++++ DATA RECORDS ++++

Lemma grows_same p q q' :
  (forall o, his_v (gethis o q') = his_v (gethis o q)) ->
  grows p q -> grows p q'.
Proof. intros Hs Hg o. destruct (Hg o) as [l E]. exists l. now rewrite Hs. Qed.

(** Closes a goal [grows p p'] when [p'] has the entries of [p] in its
    histories. *)
Ltac same_entries :=
  apply grows_same with (2 := grows_refl _);
  let o := fresh "o" in
  intro o;
  unfold focused_move, set_pane, setfocus, prepinputmode, removeselected;
  repeat match goal with x : FilterOperationEnum |- _ => destruct x end; cbn;
  repeat (match goal with
          | |- context [match ?x with _ => _ end] => destruct x
          end; cbn);
  reflexivity.

Lemma init_grows fuel p p' : init fuel p = Ok p' -> grows p p'.
Proof.
  unfold init. intro H. cbv zeta in H.
  apply execmacro_steady in H as [H _].
  assert (G1 : grows p (init_curses (loadpkgs p))).
  { eapply grows_trans; [|apply init_curses_steady].
    unfold loadpkgs. same_entries. }
  set (p1 := init_curses (loadpkgs p)) in *.
  assert (G2 : grows p1 (colorcodepackages
                           (String (attrtochar (coloredby p1)) "") p1))
    by apply colorcodepackages_steady.
  set (p2 := colorcodepackages (String (attrtochar (coloredby p1)) "") p1) in *.
  eapply grows_trans; [exact G1|]. eapply grows_trans; [exact G2|].
  eapply grows_trans; [|exact H]. same_entries.
Qed.

Lemma standard_char_grows fuel c p p' :
  mode p = MODE_STANDARD ->
  mainloop_step fuel (Char c) p = Ok p' -> grows p p'.
Proof.
  intros Hm H.
  apply (standard_char_cases _ _ _ _ Hm) in H
    as [->|[[d ->]|[(p1 & Hc & ->)|[->|[->|[(p1 & Hi & ->)|[->|
        [(o & b & _ & ->)|[(o & _ & ->)|[str Hx]]]]]]]]]].
  - apply grows_refl.
  - same_entries.
  - apply clear_queue_facts in Hc as (_ & Hh & _).
    apply grows_same with (q := p); [|apply grows_refl].
    intro o. rewrite <- Hh. unfold setfocus.
    destruct (opqueue p1), o; reflexivity.
  - same_entries.
  - same_entries.
  - apply init_grows in Hi.
    eapply grows_trans; [|eapply grows_trans; [exact Hi|same_entries]].
    same_entries.
  - same_entries.
  - same_entries.
  - same_entries.
  - exact (proj1 (execmacro_steady _ _ _ _ Hx)).
Qed.

Lemma step_grows fuel ch p p' :
  mainloop_step fuel ch p = Ok p' -> grows p p'.
Proof.
  intro H. destruct (mode p) eqn:Hm.
  - destruct ch;
      try (eapply standard_char_grows; eassumption);
      unfold mainloop_step in H; rewrite ?Hm in H;
      repeat case_match_in H; try discriminate;
      injection H as <-; same_entries.
  - destruct ch; unfold mainloop_step in H; rewrite ?Hm in H;
      try (apply exitinputmode_steady in H as [H _];
           eapply grows_trans; [|exact H]; same_entries);
      destruct (op p); repeat case_match_in H; try discriminate;
      injection H as <-; same_entries.
  - destruct ch; unfold mainloop_step in H; rewrite ?Hm in H;
      injection H as <-; same_entries.
Qed.

Lemma consistent_quiet p p' :
  consistent p ->
  mode p' = mode p -> op p' = op p ->
  focused_pane p' = focused_pane p -> opqueue p' = opqueue p ->
  consistent p'.
Proof.
  intros (C1 & C2 & C3) Hm Ho Hf Hq. unfold consistent.
  rewrite Hm, Ho, Hf, Hq. auto.
Qed.

(** Closes [consistent p'] when [p'] has the mode, the operation, the
    focus and the queue of [p]. *)
Ltac quiet_fields Hc :=
  apply consistent_quiet with (1 := Hc);
  unfold focused_move, set_pane, prepinputmode, removeselected;
  repeat match goal with x : FilterOperationEnum |- _ => destruct x end;
  cbn;
  repeat (match goal with
          | |- context [match ?x with _ => _ end] => destruct x eqn:?
          end; cbn);
  first [reflexivity | congruence].

Lemma consistent_settled p' :
  mode p' = MODE_STANDARD -> op p' = OP_NONE ->
  (focused_pane p' = FE_QUEUE -> opqueue p' <> []) ->
  consistent p'.
Proof.
  intros Hm Ho Hf. unfold consistent. rewrite Hm, Ho.
  repeat split; [discriminate|assumption].
Qed.

Lemma consistent_steady p p' :
  consistent p -> steady p p' -> opqueue p' = opqueue p -> consistent p'.
Proof.
  intros (C1 & C2 & C3) (_ & S & F & _) Hq.
  assert (Hf : focused_pane p' = FE_QUEUE -> opqueue p' <> []).
  { rewrite Hq. destruct F as [F|F]; rewrite F; [assumption|discriminate]. }
  destruct S as [[Hm Ho]|[Hm Ho]].
  - unfold consistent. rewrite Hm, Ho. auto.
  - now apply consistent_settled.
Qed.

Lemma consistent_setfocus f p : consistent p -> consistent (setfocus f p).
Proof.
  intros (C1 & C2 & C3). unfold setfocus.
  destruct (opqueue p) eqn:Hq, f; unfold consistent; cbn; rewrite ?Hq;
    repeat split; try assumption; try discriminate.
Qed.

Lemma consistent_focus_list p p' :
  consistent p ->
  mode p' = mode p -> op p' = op p -> focused_pane p' = FE_LIST ->
  consistent p'.
Proof.
  intros (C1 & C2 & _) Hm Ho Hf. unfold consistent. rewrite Hm, Ho, Hf.
  repeat split; try assumption. discriminate.
Qed.

Lemma init_consistent fuel p p' :
  mode p = MODE_STANDARD -> op p = OP_NONE ->
  init fuel p = Ok p' -> consistent p'.
Proof.
  intros Hm Ho H. unfold init in H. cbv zeta in H.
  pose proof (execmacro_steady _ _ _ _ H) as Hs.
  apply execmacro_shrinks in H as (Hq & _).
  eapply consistent_steady; [|exact Hs|exact Hq].
  set (p1 := init_curses (loadpkgs p)).
  assert (H1 : consistent p1).
  { apply consistent_settled.
    - unfold p1, init_curses, setfocus, loadpkgs. cbn. now destruct (opqueue p).
    - unfold p1, init_curses, setfocus, loadpkgs. cbn. now destruct (opqueue p).
    - unfold p1, init_curses, setfocus, loadpkgs. cbn.
      destruct (opqueue p); discriminate. }
  assert (H2 : consistent (colorcodepackages
                             (String (attrtochar (coloredby p1)) "") p1)).
  { eapply consistent_steady; [exact H1|apply colorcodepackages_steady|].
    apply colorcodepackages_shrinks. }
  eapply consistent_quiet; [exact H2|reflexivity..].
Qed.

++++

▶ **ABOUT THIS EXERCISE**
The string "removeselected" marks the lines to return from the material. Copy each one.

▶ **TASK RESULT**
  unfold focused_move, set_pane, setfocus, prepinputmode, removeselected;
  unfold focused_move, set_pane, prepinputmode, removeselected;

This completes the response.